### [EXERCISE DETAILS]
Reproduce all entries verbatim, with nothing added or dropped.

[Collected data entries]
________________________
(* ===== verification/ManagerOps.v ===== *)
(** * Every operation keeps the manager's invariant

    Acquiring, cancelling, closing scopes, deadlock detection, deadlines, releasing, epoch resets
    and shutdown: each keeps the invariant of [ManagerInv] and lets requests only evolve. *)

From stdpp Require Import gmap list sorting strings fin_maps.
From S2P Require Import Prelude LockTypes Interval Resource Compat ScopeTree Ledger Queue.
From S2P Require Import Graph Manager ManagerInv ManagerPass ManagerPaid.

(** ** Cancelling *)

Lemma elem_of_pending_matching m f r :
  r ∈ pending_matching m f <->
  exists o (s : gset entryID) e, m_pending m !! o = Some s /\ e ∈ s /\ e.1 = r /\
    from_option f false (m_requests m !! r) = true.
Proof.
  unfold pending_matching.
  rewrite (map_fold_collects _ (fun _ (s : gset entryID) x => exists e, e ∈ s /\ e.1 = x /\
    from_option f false (m_requests m !! x) = true)).
  - split.
    + intros [?|(o & s & ? & e & ? & ? & ?)]; [set_solver|]. by exists o, s, e.
    + intros (o & s & e & ? & ? & ? & ?). right. exists o, s. split; [done|]. by exists e.
  - clear r. intros _ s acc x. rewrite (set_fold_collects _ (fun (e : entryID) x => e.1 = x /\
      from_option f false (m_requests m !! x) = true)); [tauto|].
    intros e acc' y. destruct (from_option f false (m_requests m !! e.1)) eqn:E.
    + rewrite elem_of_union, elem_of_singleton. split; [intros [->|?]; [by left|by right]|].
      intros [[<- _]|?]; [by left|by right].
    + split; [by right|]. intros [[<- ?]|?]; [congruence|done].
Qed.

Lemma pending_matching_waiting m f r b :
  minv m -> r ∈ m_waiting m -> m_requests m !! r = Some b -> f b = true -> r ∈ pending_matching m f.
Proof.
  intros Hm HW Hr Hf. apply elem_of_pending_matching.
  pose proof (bo_nonempty _ (iv_bundle _ _ _ _ Hm _ _ Hr)) as Hne.
  destruct (b_entries b) as [|q es] eqn:Ee; [done|].
  assert ((r, 0%nat) ∈ default ∅ (m_pending m !! b_OwnerID b)) as Hin.
  { apply (iv_tracked _ _ _ _ Hm). unfold req_owner, deref. cbn. rewrite Hr. cbn. rewrite Ee. done. }
  destruct (m_pending m !! b_OwnerID b) as [s|] eqn:Es; [|set_solver].
  exists (b_OwnerID b), s, (r, 0%nat). rewrite Hr. done.
Qed.

(** A tracked component belongs to a waiting request. *)
Lemma pending_waiting m o s e : minv m -> m_pending m !! o = Some s -> e ∈ s -> e.1 ∈ m_waiting m.
Proof.
  intros Hm Hs He. apply (iv_tracked _ _ _ _ Hm o e). by rewrite Hs.
Qed.

Section Ops.
Context `{MapRange}.

Lemma finish_counted_quiet status m n r :
  minv m -> Terminal status = true -> status <> RequestGranted ->
  quiet m (finish_counted status (m, n) r).1 /\ r ∉ m_waiting (finish_counted status (m, n) r).1.
Proof.
  intros Hm Ht Hng. unfold finish_counted. destruct (m_requests m !! r) as [b|] eqn:Hr.
  2: { split; [by apply quiet_refl|]. intros HW. destruct (iv_waiting _ _ _ _ Hm r HW) as (b & ? & _). congruence. }
  destruct (Terminal (b_Status b)) eqn:Et.
  - split; [by apply quiet_refl|]. intros HW. by rewrite (drop_decided m r b) in Et.
  - destruct (finishRequest_spec m r b status Hm Hr Ht Hng) as [Hq Hgone]. split; [done|].
    apply Hgone. by apply negb_false_iff, bool_decide_eq_true in Et.
Qed.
________________________
### [ANSWER BOX]
(* ===== verification/ManagerOps.v ===== *)
(** * Every operation keeps the manager's invariant

    Acquiring, cancelling, closing scopes, deadlock detection, deadlines, releasing, epoch resets
    and shutdown: each keeps the invariant of [ManagerInv] and lets requests only evolve. *)

From stdpp Require Import gmap list sorting strings fin_maps.
From S2P Require Import Prelude LockTypes Interval Resource Compat ScopeTree Ledger Queue.
From S2P Require Import Graph Manager ManagerInv ManagerPass ManagerPaid.

(** ** Cancelling *)

Lemma elem_of_pending_matching m f r :
  r ∈ pending_matching m f <->
  exists o (s : gset entryID) e, m_pending m !! o = Some s /\ e ∈ s /\ e.1 = r /\
    from_option f false (m_requests m !! r) = true.
Proof.
  unfold pending_matching.
  rewrite (map_fold_collects _ (fun _ (s : gset entryID) x => exists e, e ∈ s /\ e.1 = x /\
    from_option f false (m_requests m !! x) = true)).
  - split.
    + intros [?|(o & s & ? & e & ? & ? & ?)]; [set_solver|]. by exists o, s, e.
    + intros (o & s & e & ? & ? & ? & ?). right. exists o, s. split; [done|]. by exists e.
  - clear r. intros _ s acc x. rewrite (set_fold_collects _ (fun (e : entryID) x => e.1 = x /\
      from_option f false (m_requests m !! x) = true)); [tauto|].
    intros e acc' y. destruct (from_option f false (m_requests m !! e.1)) eqn:E.
    + rewrite elem_of_union, elem_of_singleton. split; [intros [->|?]; [by left|by right]|].
      intros [[<- _]|?]; [by left|by right].
    + split; [by right|]. intros [[<- ?]|?]; [congruence|done].
Qed.

Lemma pending_matching_waiting m f r b :
  minv m -> r ∈ m_waiting m -> m_requests m !! r = Some b -> f b = true -> r ∈ pending_matching m f.
Proof.
  intros Hm HW Hr Hf. apply elem_of_pending_matching.
  pose proof (bo_nonempty _ (iv_bundle _ _ _ _ Hm _ _ Hr)) as Hne.
  destruct (b_entries b) as [|q es] eqn:Ee; [done|].
  assert ((r, 0%nat) ∈ default ∅ (m_pending m !! b_OwnerID b)) as Hin.
  { apply (iv_tracked _ _ _ _ Hm). unfold req_owner, deref. cbn. rewrite Hr. cbn. rewrite Ee. done. }
  destruct (m_pending m !! b_OwnerID b) as [s|] eqn:Es; [|set_solver].
  exists (b_OwnerID b), s, (r, 0%nat). rewrite Hr. done.
Qed.

(** A tracked component belongs to a waiting request. *)
Lemma pending_waiting m o s e : minv m -> m_pending m !! o = Some s -> e ∈ s -> e.1 ∈ m_waiting m.
Proof.
  intros Hm Hs He. apply (iv_tracked _ _ _ _ Hm o e). by rewrite Hs.
Qed.

Section Ops.
Context `{MapRange}.

Lemma finish_counted_quiet status m n r :
  minv m -> Terminal status = true -> status <> RequestGranted ->
  quiet m (finish_counted status (m, n) r).1 /\ r ∉ m_waiting (finish_counted status (m, n) r).1.
Proof.
  intros Hm Ht Hng. unfold finish_counted. destruct (m_requests m !! r) as [b|] eqn:Hr.
  2: { split; [by apply quiet_refl|]. intros HW. destruct (iv_waiting _ _ _ _ Hm r HW) as (b & ? & _). congruence. }
  destruct (Terminal (b_Status b)) eqn:Et.
  - split; [by apply quiet_refl|]. intros HW. by rewrite (drop_decided m r b) in Et.
  - destruct (finishRequest_spec m r b status Hm Hr Ht Hng) as [Hq Hgone]. split; [done|].
    apply Hgone. by apply negb_false_iff, bool_decide_eq_true in Et.
Qed.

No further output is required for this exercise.